Print out the whole listing below exactly as it is written.

DATA LISTING:
+---+
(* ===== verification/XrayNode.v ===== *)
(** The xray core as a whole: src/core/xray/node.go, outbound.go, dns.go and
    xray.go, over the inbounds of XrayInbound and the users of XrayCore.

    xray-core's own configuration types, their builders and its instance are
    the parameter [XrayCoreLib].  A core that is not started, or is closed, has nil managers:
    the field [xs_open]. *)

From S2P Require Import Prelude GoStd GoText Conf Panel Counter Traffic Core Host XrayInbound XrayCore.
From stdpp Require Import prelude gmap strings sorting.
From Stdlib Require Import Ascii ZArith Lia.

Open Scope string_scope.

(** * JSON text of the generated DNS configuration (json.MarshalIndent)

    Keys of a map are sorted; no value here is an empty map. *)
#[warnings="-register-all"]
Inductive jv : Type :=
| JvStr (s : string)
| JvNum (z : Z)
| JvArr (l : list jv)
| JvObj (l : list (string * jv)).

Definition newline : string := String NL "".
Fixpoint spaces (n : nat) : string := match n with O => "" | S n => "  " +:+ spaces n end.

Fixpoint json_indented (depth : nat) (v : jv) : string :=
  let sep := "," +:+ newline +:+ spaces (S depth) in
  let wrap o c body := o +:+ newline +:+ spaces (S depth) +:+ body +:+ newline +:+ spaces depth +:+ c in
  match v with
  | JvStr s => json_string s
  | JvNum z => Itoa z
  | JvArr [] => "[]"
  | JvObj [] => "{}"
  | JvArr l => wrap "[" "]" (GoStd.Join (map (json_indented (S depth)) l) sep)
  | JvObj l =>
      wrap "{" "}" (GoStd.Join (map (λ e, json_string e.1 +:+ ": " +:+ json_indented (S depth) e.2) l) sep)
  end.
+---+
OUTPUT OF THE EXERCISE:
(* ===== verification/XrayNode.v ===== *)
(** The xray core as a whole: src/core/xray/node.go, outbound.go, dns.go and
    xray.go, over the inbounds of XrayInbound and the users of XrayCore.

    xray-core's own configuration types, their builders and its instance are
    the parameter [XrayCoreLib].  A core that is not started, or is closed, has nil managers:
    the field [xs_open]. *)

From S2P Require Import Prelude GoStd GoText Conf Panel Counter Traffic Core Host XrayInbound XrayCore.
From stdpp Require Import prelude gmap strings sorting.
From Stdlib Require Import Ascii ZArith Lia.

Open Scope string_scope.

(** * JSON text of the generated DNS configuration (json.MarshalIndent)

    Keys of a map are sorted; no value here is an empty map. *)
#[warnings="-register-all"]
Inductive jv : Type :=
| JvStr (s : string)
| JvNum (z : Z)
| JvArr (l : list jv)
| JvObj (l : list (string * jv)).

Definition newline : string := String NL "".
Fixpoint spaces (n : nat) : string := match n with O => "" | S n => "  " +:+ spaces n end.

Fixpoint json_indented (depth : nat) (v : jv) : string :=
  let sep := "," +:+ newline +:+ spaces (S depth) in
  let wrap o c body := o +:+ newline +:+ spaces (S depth) +:+ body +:+ newline +:+ spaces depth +:+ c in
  match v with
  | JvStr s => json_string s
  | JvNum z => Itoa z
  | JvArr [] => "[]"
  | JvObj [] => "{}"
  | JvArr l => wrap "[" "]" (GoStd.Join (map (json_indented (S depth)) l) sep)
  | JvObj l =>
      wrap "{" "}" (GoStd.Join (map (λ e, json_string e.1 +:+ ": " +:+ json_indented (S depth) e.2) l) sep)
  end.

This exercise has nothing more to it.